Hi Julie,
Thanks for stopping by. I looked up your titles on iPage, and it verifies that you don't appear to have an outside sales team selling your titles to the stores. You don't mention having an in-house sales team, so it's hard to determine how you get your books on the store shelves. As a small commercial press, I can attest to the hard work it takes to accomplish this - and we have a distributor with sales teams repping our books. This means that you must have a good marketing and promotional network in place, and this is what authors need to see in order to feel confident their books have a fighting chance in this tough marketplace.
But you haven't mentioned any of this, so perhaps you could let us know what all you do for your titles. Being listed with Ingram, B&T, etc. simply makes it easy for stores and libraries to order your books. It's a database. They don't have sales teams pushing your titles.

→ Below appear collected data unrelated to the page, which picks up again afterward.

(** * LiCSAlert: time-course tracking and change detection

    A shallow embedding of [lib/LiCSAlert_functions.py]: the decomposer
    [bss_components_inversion], the residual pipeline [residual_for_pixels],
    the trend tracker [tcs_baseline], the monitoring extender
    [tcs_monitoring] and the orchestrator [LiCSAlert]; then the functions
    around them that compute without files or figures:
    [calcualte_line_args], [daisy_chain_from_acquisitions],
    [detect_new_ifgs] (on a given folder listing),
    [shorten_LiCSAlert_data], [col_to_ma] and [rank3_ma_to_rank2].

    Conventions of the embedding.
    - A NumPy [float64] is an element of a carrier [F] with the operations
      of the class [Scalar]; the code is embedded once, generically, and is
      then read in two arithmetics: [xq] (rationals in lowest terms with
      the IEEE special values, executable) and [R] (the reals, where
      rounding is idealised away).
    - The two LAPACK-backed routines the code calls ([numpy.polyfit] of
      degree one and [numpy.linalg.inv]) are the operations of the classes
      [Polyfit] and [LinalgInv].
    - A rank-2 array is a record of its shape and its rows; a column vector
      of shape (n,1) and a rank-1 array are lists.
    - Python exceptions are the [Raise] results of [result]; arrays that the
      code updates in place and the dictionaries held in the lists of
      time-course states live in an explicit store. *)

From Stdlib Require Import QArith Qabs Reals Lra ZArith Lia.
From stdpp Require Import base numbers strings sorting gmap list.
Close Scope Q_scope.
Close Scope R_scope.
Close Scope Z_scope.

I'm sure your publishing and creative services sides are separate, but this industry is filled with folks with less than stellar intentions, and it's a good idea to keep tongues from wagging. These two sides, in my opinion, have wagging toungue potential because we've seen this stuff before - and none of it worked to the authors' benefits.
We use a combination of Print-On-Demand (not publish-on-demand) technology and offset printing because it is cost-effective.
Print on demand/publish on demand is a business plan whereby sales of books are done by the authors because the publisher has no marketing staff or sales teams pitching their titles.
Digital printing is what you're referring to, and it's simply a technology for digitally printing a smaller run of books. Thar be a huge difference.
It's tough to tell where exactly you fit in this scenario because it's not clear how you get your books on the store shelves and who does the primary promotion for those books - you or your authors.